The scorched door protests loudly when it's opened, wood groaning and hinges screeching, and the blonde whirls around to look at the intruder. Green eyes look back at him, and he curses, ignoring his weak knees as he stalks over to the boy with the scar on his forehead closing the door behind himself. "You," he accuses, but doesn't know how to go on, he just knows that the boy in front of him is the origin of all his problems, so he says again, "you!"
"I," the other boy says and raises one of his eyebrows. He's challenging the blonde, always, always challenging. His whole bloody existence is a challenge, and the Slytherin wants to reach out and hit him, let his whole frustration and anger and grief and pain out. And he does.

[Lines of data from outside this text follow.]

(** With less reserved, the payload is copied to a new block.  One byte more
    than the payload is copied, to and from beyond the requested sizes: this
    needs a byte of slack in both blocks. *)
Lemma wp_set_prefix_realloc l b len pre p t0 tl id g Q :
  oom g = [] -> 0 <= id < 256 -> (length pre <= 5)%nat -> 1 + Z.of_nat (length p) + 4 < 2 ^ 32 ->
  (0 < slack g)%nat ->
  has_payload l b len pre p (t0 :: tl) ∗ (is_msg l (framed id p) -∗ Q (obj_ptr l) g)
  ⊢ wp (set_prefix_and_msgid (1 + Z.of_nat (length p)) id (obj_ptr l)) g Q.
Proof.
  intros Hoom Hid Hpre Hlen Hslack. iIntros "[[Hl Hb] HQ]". rewrite /set_prefix_and_msgid /prefix_space.
  rewrite (proj2 (Z.eqb_neq _ 0)); [|lia]. rewrite {1}/is_null bool_decide_false //. cbn [negb].
  rewrite /b_string_get /b_string_get_head. wp_steps. cbn [bs_data bs_head]. wp_step.
  rewrite Z.sub_0_r (proj2 (Z.ltb_ge _ _)); [|rewrite /LEN_PREFIX /MSG_ID_LEN; lia].
  wp_steps. cbn [bs_data]. rewrite u32_small; [|rewrite /LEN_PREFIX; lia].
  iApply wp_bind. iApply wp_malloc_bytes; [done|rewrite /PTRDIFF_MAX /LEN_PREFIX; lia|]. iIntros (c) "Hc".
  wp_step. rewrite /memcpy /u64 Z.mod_small; [|lia].
  iApply wp_bind. iApply wp_bind.
  change (t0 :: tl) with ([t0] ++ tl). iEval (rewrite (app_assoc (Some <$> p))) in "Hb".
  iApply (wp_read_at b _ _ pre ((Some <$> p) ++ [t0]) tl);
    [done|rewrite length_app length_fmap /=; lia|]. iFrame "Hb". iIntros "Hb".
  replace (Z.to_nat (1 + Z.of_nat (length p) + LEN_PREFIX) + slack g)%nat
    with (5 + (S (length p) + pred (slack g)))%nat by (rewrite /LEN_PREFIX; lia).
  rewrite !replicate_add.
  iApply (wp_write_at c _ _ (replicate 5 None) (replicate (S (length p)) None));
    [done|rewrite length_app length_fmap length_replicate /=; lia|]. iFrame "Hc". iIntros "Hc".
  wp_steps. cbn [bs_head]. iApply wp_bind. iApply (wp_free (T := list mbyte)). iFrame "Hb". iSplitR; [done|].
  rewrite /b_string_set_head {1}/b_string_set. wp_steps. cbn [bs_prev bs_data bs_head bs_len].
  iEval (rewrite -app_assoc) in "Hc".
  iApply (wp_prefix_header l c _ _ _ [] (replicate 5 None)); [done|lia|lia|done|].
  iFrame "Hl Hc". iIntros "Hl Hb". iApply "HQ". iExists c, [], ([t0] ++ replicate (pred (slack g)) None).
  rewrite framed_bytes framed_length. iFrame.
Qed.

(** Without that byte it reads past the end of the payload's block. *)
Lemma wpf_set_prefix_realloc l b len pre p id g :
  oom g = [] -> (length pre <= 5)%nat -> 1 + Z.of_nat (length p) + 4 < 2 ^ 32 ->
  has_payload l b len pre p []
  ⊢ wpf (set_prefix_and_msgid (1 + Z.of_nat (length p)) id (obj_ptr l)) g OutOfBounds.
Proof.
  intros Hoom Hpre Hlen. iIntros "[Hl Hb]". rewrite /set_prefix_and_msgid /prefix_space.
  rewrite (proj2 (Z.eqb_neq _ 0)); [|lia]. rewrite {1}/is_null bool_decide_false //. cbn [negb].
  rewrite /b_string_get /b_string_get_head. iApply wpf_bind_l. iApply wpf_bind_l.
  iApply wpf_bind. wp_steps. iApply wpf_bind. wp_steps. cbn [bs_data bs_head]. iApply wpf_bind. wp_step.
  rewrite Z.sub_0_r (proj2 (Z.ltb_ge _ _)); [|rewrite /LEN_PREFIX /MSG_ID_LEN; lia].
  iApply wpf_bind. wp_steps. cbn [bs_data]. rewrite u32_small; [|rewrite /LEN_PREFIX; lia].
  iApply wpf_bind. iApply wp_malloc_bytes; [done|rewrite /PTRDIFF_MAX /LEN_PREFIX; lia|]. iIntros (c) "Hc".
  iApply wpf_bind. wp_step. rewrite /memcpy /u64 Z.mod_small; [|lia].
  iApply wpf_bind_l. iApply wpf_bind_l. iApply (wpf_frame _ _ _ True%I). iSplitL "Hb"; [|done].
  iApply (wpf_read_bytes with "Hb"). rewrite /in_range !length_app length_fmap /=.
  apply andb_false_iff. right. apply Z.leb_gt. lia.
Qed.

(** ** Messages whose payload is built in a block with five bytes reserved *)

(** What the generators do: a block, the payload behind the reserved bytes,
    then the header. *)
Definition built (id : Z) (size : Z) (fill : ptr -> M unit) : M ptr :=
  buf ← malloc_bytes (LEN_PREFIX + MSG_ID_LEN + size);
  p ← b_string_alloc_reserved buf size (LEN_PREFIX + MSG_ID_LEN);
  buf ← b_string_get p;
  _ ← fill buf;
  set_prefix_and_msgid (MSG_ID_LEN + size) id p.

Lemma wp_built_payload size fill p (g : globals) (P : hProp) Q :
  oom g = [] -> size = Z.of_nat (length p) -> size + 5 < 2 ^ 32 ->
  (∀ b tl R, b ↦ (replicate 5 None ++ replicate (length p) None ++ tl) ∗ P ∗
     (b ↦ (replicate 5 None ++ (Some <$> p) ++ tl) -∗ P -∗ R tt g)
     ⊢ wp (fill (PAt b 5)) g R) ->
  P ∗ (∀ l b, has_payload l b size (replicate 5 None) p (replicate (slack g) None) -∗ P -∗ Q (obj_ptr l) g)
  ⊢ wp (buf ← malloc_bytes (LEN_PREFIX + MSG_ID_LEN + size);
        p ← b_string_alloc_reserved buf size (LEN_PREFIX + MSG_ID_LEN);
        buf ← b_string_get p;
        _ ← fill buf;
        mret p) g Q.
Proof.
  intros Hoom Hsize Hmax Hfill. iIntros "[HP HQ]". rewrite /LEN_PREFIX /MSG_ID_LEN.
  iApply wp_bind. iApply wp_malloc_bytes; [done|rewrite /PTRDIFF_MAX; lia|]. iIntros (b) "Hb".
  iApply wp_bind. iApply wp_b_string_alloc_reserved; [done|]. iIntros (l) "Hl".
  rewrite /b_string_get. wp_steps. cbn [bs_data]. iApply wp_bind.
  replace (Z.to_nat (4 + 1 + size) + slack g)%nat with (5 + (length p + slack g))%nat by lia.
  rewrite !replicate_add. iApply Hfill. iFrame "Hb HP". iIntros "Hb HP". wp_step.
  iApply ("HQ" with "[Hl Hb] HP"). rewrite /has_payload. iFrame.
Qed.

Lemma built_split id size fill :
  ∀ s, built id size fill s
    = (p ← (buf ← malloc_bytes (LEN_PREFIX + MSG_ID_LEN + size);
            p ← b_string_alloc_reserved buf size (LEN_PREFIX + MSG_ID_LEN);
            buf ← b_string_get p;
            _ ← fill buf;
            mret p);
       set_prefix_and_msgid (MSG_ID_LEN + size) id p) s.
Proof. intros s. rewrite /built /mbind /M_bind /mret /M_ret. by repeat case_match; simplify_eq. Qed.

Lemma wp_built id size fill p (g : globals) (P : hProp) Q :
  oom g = [] -> 0 <= id < 256 -> size = Z.of_nat (length p) -> size + 5 < 2 ^ 32 -> (0 < slack g)%nat ->
  (∀ b tl R, b ↦ (replicate 5 None ++ replicate (length p) None ++ tl) ∗ P ∗
     (b ↦ (replicate 5 None ++ (Some <$> p) ++ tl) -∗ P -∗ R tt g)
     ⊢ wp (fill (PAt b 5)) g R) ->
  P ∗ (∀ l, is_msg l (framed id p) -∗ P -∗ Q (obj_ptr l) g) ⊢ wp (built id size fill) g Q.
Proof.
  intros Hoom Hid Hsize Hmax Hslack Hfill. iIntros "[HP HQ]".
  iApply (wp_ext _ _ _ _ (built_split id size fill)). iApply wp_bind.
  iApply (wp_built_payload size fill p g P); [done..|]. iFrame "HP". iIntros (l b) "Hl HP".
  destruct (slack g) as [|s] eqn:Hs; [lia|]. cbn [replicate]. rewrite Hsize.
  iApply (wp_set_prefix_realloc l b _ (replicate 5 None) p None (replicate s None)); [done|done|done|lia|lia|].
  iFrame "Hl". iIntros "Hl". iApply ("HQ" with "Hl HP").
Qed.

Lemma wpf_built id size fill p (g : globals) (P : hProp) :
  oom g = [] -> size = Z.of_nat (length p) -> size + 5 < 2 ^ 32 -> slack g = 0%nat ->
  (∀ b tl R, b ↦ (replicate 5 None ++ replicate (length p) None ++ tl) ∗ P ∗
     (b ↦ (replicate 5 None ++ (Some <$> p) ++ tl) -∗ P -∗ R tt g)
     ⊢ wp (fill (PAt b 5)) g R) ->
  P ⊢ wpf (built id size fill) g OutOfBounds.
Proof.
  intros Hoom Hsize Hmax Hslack Hfill. iIntros "HP".
  iApply (wpf_ext _ _ _ _ (built_split id size fill)). iApply wpf_bind.
  iApply (wp_built_payload size fill p g P); [done..|]. iFrame "HP". iIntros (l b) "Hl HP".
  rewrite Hslack Hsize. iApply (wpf_frame _ _ _ True%I). iSplitL "Hl"; [|done].
  iApply (wpf_set_prefix_realloc with "Hl"); [done|done|lia].
Qed.

(** Filling from a local variable. *)
Lemma wp_fill_local (p : list Z) (g : globals) b tl R :
  b ↦ (replicate 5 None ++ replicate (length p) None ++ tl) ∗ emp ∗
  (b ↦ (replicate 5 None ++ (Some <$> p) ++ tl) -∗ emp -∗ R tt g)
  ⊢ wp (put_bytes (PAt b 5) p) g R.
Proof.
  iIntros "(Hb & _ & HR)". rewrite /put_bytes.
  iApply (wp_write_at b _ _ (replicate 5 None) (replicate (length p) None));
    [done|by rewrite length_fmap length_replicate|]. iFrame "Hb". iIntros "Hb". by iApply ("HR" with "Hb").
Qed.

(** Filling from another array. *)
Lemma wp_fill_copy x (p : list Z) rest (g : globals) b tl R :
  Z.of_nat (length p) < 2 ^ 64 ->
  b ↦ (replicate 5 None ++ replicate (length p) None ++ tl) ∗ x ↦ ((Some <$> p) ++ rest) ∗
  (b ↦ (replicate 5 None ++ (Some <$> p) ++ tl) -∗ x ↦ ((Some <$> p) ++ rest) -∗ R tt g)
  ⊢ wp (memcpy (PAt b 5) (obj_ptr x) (Z.of_nat (length p))) g R.
Proof.
  intros Hlen. iIntros "(Hb & Hx & HR)". rewrite /memcpy /u64 Z.mod_small; [|lia]. iApply wp_bind.
  iApply (wp_read_at x 0 _ [] (Some <$> p) rest); [done|by rewrite length_fmap|]. iFrame "Hx". iIntros "Hx".
  iApply (wp_write_at b _ _ (replicate 5 None) (replicate (length p) None));
    [done|by rewrite length_fmap length_replicate|]. iFrame "Hb". iIntros "Hb". iApply ("HR" with "Hb Hx").
Qed.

The first punch is a revelation, and he doesn't care about the stinging in his knuckles when they connect with a cheekbone.
He's climbing one of the shelves, one of his feet slipping, and he nearly falls. A scream tears from his throat, but he catches himself, holds on, pain shooting along his arms when suddenly his whole weight is tugging on them. Beneath him, a chimaera roars with the voice of the fire, claws scratching the wood of the shelves when it raises to its hind legs and tries to reach his dangling feet. He sobs and looks up, at the top of the shelf. He'll be safe there, but not for long, not with all those dragons and phoenixes circling through the air, fiery maws open and spitting. He's going to burn.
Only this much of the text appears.